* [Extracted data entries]
(* ===== verification/KernelReal.v ===== *)
(** * The kernel over the real numbers

    The idealised instance of [FloatOps]: exact real arithmetic. Over it the
    gates are unitary: each keeps the norm the code computes, and H is its own
    inverse. (X and CX are involutions over every number type, binary64
    included: see [KernelProps].) *)

From Stdlib Require Import ZArith Lia ZifyBool Reals Lra.
From stdpp Require Import base list numbers.
From S2P Require Import Prelude.
From S2P Require Import Float64.
From S2P Require Import Gates.
From S2P Require Import Kernel.
From S2P Require Import KernelSpec.
Open Scope Z_scope.

Definition Rltb (x y : R) : bool := if Rlt_dec x y then true else false.
Definition Rleb (x y : R) : bool := if Rle_dec x y then true else false.

#[export] Instance real_ops : FloatOps R := {|
  f_of_Z := IZR;
  f_add := Rplus;
  f_sub := Rminus;
  f_mul := Rmult;
  f_div := Rdiv;
  f_sqrt := sqrt;
  f_abs := Rabs;
  f_ltb := Rltb;
  f_leb := Rleb;
  f_isfinite := λ _, true
|}.

#[export] Instance real_ghz : GHZFloat R.
Proof. split; unfold f_zero, f_one, inv_sqrt2; simpl; lra. Qed.

(** Twice the square of [1/sqrt 2] is 1. *)
Lemma inv_sqrt2_sq : (2 * (inv_sqrt2 * inv_sqrt2) = 1)%R.
Proof.
  unfold inv_sqrt2. simpl. pose proof (sqrt_sqrt 2 ltac:(lra)) as H.
  assert (sqrt 2 ≠ 0%R) by (pose proof (sqrt_lt_R0 2 ltac:(lra)); lra).
  replace 2%R with (sqrt 2 * sqrt 2)%R at 1 by done. field. done.
Qed.

(** The squared norm of a vector. *)
Definition vnorm (a : list (complex R)) : R := foldr (λ x acc, (c_norm2 x + acc)%R) 0%R a.

Lemma vnorm_app a b : vnorm (a ++ b) = (vnorm a + vnorm b)%R.
Proof.
  induction a as [|x a IH]; [unfold vnorm at 2; simpl; lra|].
  change (c_norm2 x + vnorm (a ++ b) = c_norm2 x + vnorm a + vnorm b)%R. lra.
Qed.

Lemma vnorm_insert a i x y :
  a !! i = Some x → vnorm (<[i := y]> a) = (vnorm a - c_norm2 x + c_norm2 y)%R.
Proof.
  revert i. induction a as [|z a IH]; intros [|i] Hx; simplify_eq/=; [lra|].
  specialize (IH i Hx). lra.
Qed.

Lemma norm_vnorm n a (k : QCPUKernel R) :
  kernel_at n a k → qcpu_kernel_norm (Some k) = Some (vnorm a).
Proof.
  intros Hk. pose proof Hk as [_ _ Hs Ha Hl _]. unfold qcpu_kernel_norm.
  rewrite (ready_at _ _ _ Hk). cbn [mbind option_bind]. rewrite Ha. cbn [mbind option_bind]. rewrite Hs, <-Hl.
  rewrite Nat2Z.id.
  destruct (for_range_inv (λ i v, v = vnorm (take i a)) (norm_body a) 0 (length a) (f_zero : R))
    as (v & -> & ->); [done| |by rewrite take_ge by lia].
  intros i v Hi ->. destruct (lookup_lt_is_Some_2 a i ltac:(lia)) as [x Hx].
  unfold norm_body. rewrite Hx. cbn [mbind option_bind]. eexists. split; [done|].
  rewrite (take_S_r _ _ _ Hx), vnorm_app.
  change (vnorm (take i a) + c_norm2 x = vnorm (take i a) + (c_norm2 x + 0))%R. lra.
Qed.

(** A pair loop with a norm-preserving map keeps the norm. *)
Definition unitary_map (f : complex R → complex R → complex R * complex R) : Prop :=
  ∀ x y, (c_norm2 (f x y).1 + c_norm2 (f x y).2 = c_norm2 x + c_norm2 y)%R.

Lemma pair_loop_norm sel p f i m (a a' : list (complex R)) :
  0 <= p → unitary_map f → for_range (pair_body sel p f) i m a = Some a' → vnorm a' = vnorm a.
Proof.
  intros Hp Hf Hrun. apply (for_range_preserves (λ b, vnorm b = vnorm a) _ _ _ _ _ ) with (2 := Hrun); [|done].
  intros j t t' Hb Ht. unfold pair_body in Hb. assert (0 < 2 ^ p) by (apply Z.pow_pos_nonneg; lia).
  destruct (sel (Z.of_nat j)); [|by simplify_eq].
  destruct (at_ t (Z.of_nat j)) as [x|] eqn:Hx; [|done].
  destruct (at_ t (Z.of_nat j + 2 ^ p)) as [y|] eqn:Hy; [|done]. simpl in Hb. simplify_eq.
  rewrite (vnorm_insert _ _ y), (vnorm_insert _ _ x) by (done || (rewrite list_lookup_insert_ne by lia; done)).
  specialize (Hf x y). rewrite Ht in *. lra.
Qed.

Lemma h_map_unitary : unitary_map (h_map inv_sqrt2).
Proof.
  pose proof inv_sqrt2_sq as Hs. revert Hs. generalize (@inv_sqrt2 R _). intros s Hs.
  intros [xr xi] [yr yi]. unfold h_map, c_norm2, c_scale, c_add, c_sub. simpl.
  transitivity (2 * (s * s) * (xr * xr + xi * xi + yr * yr + yi * yi))%R; [ring|]. rewrite Hs. ring.
Qed.

Lemma swap_map_unitary : unitary_map swap_map.
Proof. intros x y. unfold swap_map. simpl. lra. Qed.

(** Unitarity: in exact real arithmetic, H on any qubit, X on any qubit and
    CX on any two different qubits succeed and keep the norm that
    [qcpu_kernel_norm] computes. *)
Theorem gates_preserve_norm n a (k : QCPUKernel R) q c t :
  kernel_at n a k → 0 <= q < n → 0 <= c < n → 0 <= t < n → c ≠ t →
  (∃ k', qcpu_kernel_apply_h (Some k) q = Some (QCPU_OK, Some k') ∧
     qcpu_kernel_norm (Some k') = qcpu_kernel_norm (Some k)) ∧
  (∃ k', qcpu_kernel_apply_x (Some k) q = Some (QCPU_OK, Some k') ∧
     qcpu_kernel_norm (Some k') = qcpu_kernel_norm (Some k)) ∧
  (∃ k', qcpu_kernel_apply_cx (Some k) c t = Some (QCPU_OK, Some k') ∧
     qcpu_kernel_norm (Some k') = qcpu_kernel_norm (Some k)).
Proof.
  intros Hk Hq Hc Ht Hne. rewrite (norm_vnorm n a k Hk). split_and!.
  - destruct (apply_h_spec n a k q Hk Hq) as (a' & -> & Hk' & _ & Hrun). eexists. split; [done|].
    rewrite (norm_vnorm n a' _ Hk'). f_equal. eapply pair_loop_norm, Hrun; [lia|apply h_map_unitary].
  - destruct (apply_x_spec n a k q Hk Hq) as (a' & -> & Hk' & _ & Hrun). eexists. split; [done|].
    rewrite (norm_vnorm n a' _ Hk'). f_equal. eapply pair_loop_norm, Hrun; [lia|apply swap_map_unitary].
  - destruct (apply_cx_spec n a k c t Hk Hc Ht Hne) as (a' & -> & Hk' & _ & Hrun). eexists. split; [done|].
    rewrite (norm_vnorm n a' _ Hk'). f_equal. eapply pair_loop_norm, Hrun; [lia|apply swap_map_unitary].
Qed.

(** Two qubits in the state [(3/5, 0, 4/5 i, 0)]. *)
Definition real_amps : list (complex R) :=
  [mk_complex (3/5) 0; mk_complex 0 0; mk_complex 0 (4/5); mk_complex 0 0]%R.
Definition real_kernel : QCPUKernel R := {|
  qubit_count := 2; state_count := 4; amplitudes := Some real_amps; rng_state := 1; measured := 0; measured_state := 0
|}.

Lemma real_kernel_at : kernel_at 2 real_amps real_kernel.
Proof. split; try done; unfold KERNEL_MAX_QUBITS; lia. Qed.

Lemma gates_preserve_norm_witness :
  ∃ k', qcpu_kernel_apply_cx (Some real_kernel) 0 1 = Some (QCPU_OK, Some k') ∧
    qcpu_kernel_norm (Some k') = qcpu_kernel_norm (Some real_kernel).
Proof.
  apply (gates_preserve_norm 2 real_amps real_kernel 1 0 1); [apply real_kernel_at|lia|lia|lia|lia].
Defined.

(** H twice is the identity. *)
Lemma h_map_involutive x y :
  h_map inv_sqrt2 (h_map inv_sqrt2 x y).1 (h_map inv_sqrt2 x y).2 = (x, y) :> complex R * complex R.
Proof.
  pose proof inv_sqrt2_sq as Hs. revert Hs. generalize (@inv_sqrt2 R _). intros s Hs.
  destruct x as [xr xi], y as [yr yi]. unfold h_map, c_scale, c_add, c_sub. simpl.
  repeat f_equal.
  - transitivity (2 * (s * s) * xr)%R; [ring|]. rewrite Hs. ring.
  - transitivity (2 * (s * s) * xi)%R; [ring|]. rewrite Hs. ring.
  - transitivity (2 * (s * s) * yr)%R; [ring|]. rewrite Hs. ring.
  - transitivity (2 * (s * s) * yi)%R; [ring|]. rewrite Hs. ring.
Qed.

(** H is its own inverse: in exact real arithmetic, H applied twice to the
    same qubit gives back the amplitudes. *)
Theorem apply_h_involutive n a (k : QCPUKernel R) q :
  kernel_at n a k → 0 <= q < n →
  ∃ k1 k2, qcpu_kernel_apply_h (Some k) q = Some (QCPU_OK, Some k1) ∧
    qcpu_kernel_apply_h (Some k1) q = Some (QCPU_OK, Some k2) ∧
    amplitudes k2 = amplitudes k.
Proof.
  intros Hk Hq. pose proof Hk as [_ _ _ Ha Hl _].
  destruct (apply_h_spec n a k q Hk Hq) as (a1 & Hr1 & Hk1 & Hs1 & _).
  destruct (apply_h_spec n a1 (gated k a1) q Hk1 Hq) as (a2 & Hr2 & Hk2 & Hs2 & _).
  eexists _, _. split; [done|]. split; [done|]. simpl. rewrite Ha. f_equal.
  pose proof (ka_length _ _ _ Hk2) as Hl2. apply at_ext; [lia|]. intros j Hj. rewrite Hl2 in Hj.
  rewrite Hs2, (pair_spec_compose n (n - 1 - q) ltac:(lia) _ (h_map inv_sqrt2) (h_map inv_sqrt2) a a1) by done.
  apply (pair_spec_id n); try (done || lia). apply h_map_involutive.
Qed.

Lemma apply_h_involutive_witness :
  ∃ k1 k2, qcpu_kernel_apply_h (Some real_kernel) 1 = Some (QCPU_OK, Some k1) ∧
    qcpu_kernel_apply_h (Some k1) 1 = Some (QCPU_OK, Some k2) ∧ amplitudes k2 = Some real_amps.
Proof. apply (apply_h_involutive 2 real_amps real_kernel 1); [apply real_kernel_at|lia]. Defined.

* [EXERCISE] Exactly as they stand, please print the lines from the first line of the records above down to the line that includes "#[export] Instance real_ops", both of those included and no others.

* [OUTPUT OF THE TASK]
(* ===== verification/KernelReal.v ===== *)
(** * The kernel over the real numbers

    The idealised instance of [FloatOps]: exact real arithmetic. Over it the
    gates are unitary: each keeps the norm the code computes, and H is its own
    inverse. (X and CX are involutions over every number type, binary64
    included: see [KernelProps].) *)

From Stdlib Require Import ZArith Lia ZifyBool Reals Lra.
From stdpp Require Import base list numbers.
From S2P Require Import Prelude.
From S2P Require Import Float64.
From S2P Require Import Gates.
From S2P Require Import Kernel.
From S2P Require Import KernelSpec.
Open Scope Z_scope.

Definition Rltb (x y : R) : bool := if Rlt_dec x y then true else false.
Definition Rleb (x y : R) : bool := if Rle_dec x y then true else false.

#[export] Instance real_ops : FloatOps R := {|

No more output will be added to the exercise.